Blueberries are a fruit with an increasing global demand due to their phytochemical and bioactive compounds content. They are promoted worldwide because of their health benefits. For optimal growth and productivity, blueberry crops need acidic soil pH, specific chilling hours, and an adequate atmospheric temperature. This delicate production equilibrium is under severe threat from climate change, potentially leading to reduced yields and increased cultivation costs unless new cultivars are developed for each edafoclimatic zone. Therefore, considering varietal replacements with more productive cultivars offering higher quality and better adaptability to local conditions is imperative.

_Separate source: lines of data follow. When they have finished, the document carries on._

(* ===== verification/Events.v ===== *)
(** * Change notification

    Models [src/edgecp/events.go] and [handleEvents] of [src/edgecp/server.go] (the hub
    that samples a version of every store and wakes its subscribers), and on the other
    side [src/edge/events.go] and [runRefreshLoop] of [src/edge/refresh.go] (the stream
    as an edge reads it, the wake-ups of its refresh loops, and reconnecting).

    A channel of capacity one is the snapshot it holds; a wake-up channel is a bit.
    [Feed] interleaves the hub, one stream and the loops of one edge.  There a refresh
    reads the store and completes in one step: a wake-up that comes while it runs stays
    pending, and the loop then runs again, as in the source. *)

From S2P Require Import Prelude GoString GoURL Certs PurgeJournal EdgeStores Signer EdgeServer CpClient.

Set Default Proof Using "Type".

(** ** The hub *)

Module Events.

Record EventsSnapshot := mkSnap {
  WAF : string;
  RateLimit : string;
  Cache : string;
  Coraza : string;
  Hosts : string;
  Certs : string;
  Purges : Z;
}.
#[export] Instance EventsSnapshot_eq_dec : EqDecision EventsSnapshot.
Proof. solve_decision. Defined.

(** The snapshot that the control plane's hub samples. *)
Definition snapshot {Cert Key} `{!EtagOps} (s : EdgeServer.Server Cert Key) : EventsSnapshot :=
  let version {D} (st : option (EdgeStores.Store D)) := match st with Some st => EdgeStores.Version st | None => "" end in
  mkSnap (version (EdgeServer.waf s)) (version (EdgeServer.ratelimit s)) (version (EdgeServer.cache s))
    (version (EdgeServer.coraza s))
    (match EdgeServer.hosts s with Some h => EdgeStores.h_etag h | None => "" end)
    (CPCerts.version (EdgeServer.certs s))
    (match EdgeServer.purge s with Some p => lastSeq p | None => 0%Z end).

(** [subs] maps a channel to its token, [chans] to what it holds; [next] is the first
    channel not yet made. *)
Record EventsHub := mkHub {
  SampleInterval : Z;
  PingInterval : Z;
  MaxSubscribers : Z;
  MaxPerToken : Z;
  RetryAfterSecs : Z;
  subs : gmap nat string;
  perToken : gmap string Z;
  chans : gmap nat (option EventsSnapshot);
  next : nat;
}.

In this study, we employ polyploidization and in vitro tissue culture to promote variability and lay the foundation for new cultivar development. We report the successful induction of octoploids in three blueberry cultivars, namely 'Biloxi', 'Legacy', and 'Duke', through whole-genome duplication. Leaves and microstem explants were exposed to 0.1% colchicine for 24 and 48 hours in in vitro culture. After analyzing the polyploid level of 160 regenerated shoots using DNA flow cytometry, we obtained a total of 18 mutants, consisting of 8 mixoploids and 10 octoploids. The number of chloroplasts in the stomata was analyzed by fluorescence microscopy, revealing the duplication of these organelles in the induced octoploid plants. To our knowledge, this represents the first successful induction of octoploids in three blueberry cultivars -'Biloxi,' 'Legacy,' and 'Duke'- achieved by exposing leaves and microstem explants to colchicine in in vitro culture. This technique holds promise as a valuable tool for the development of improved blueberry cultivars.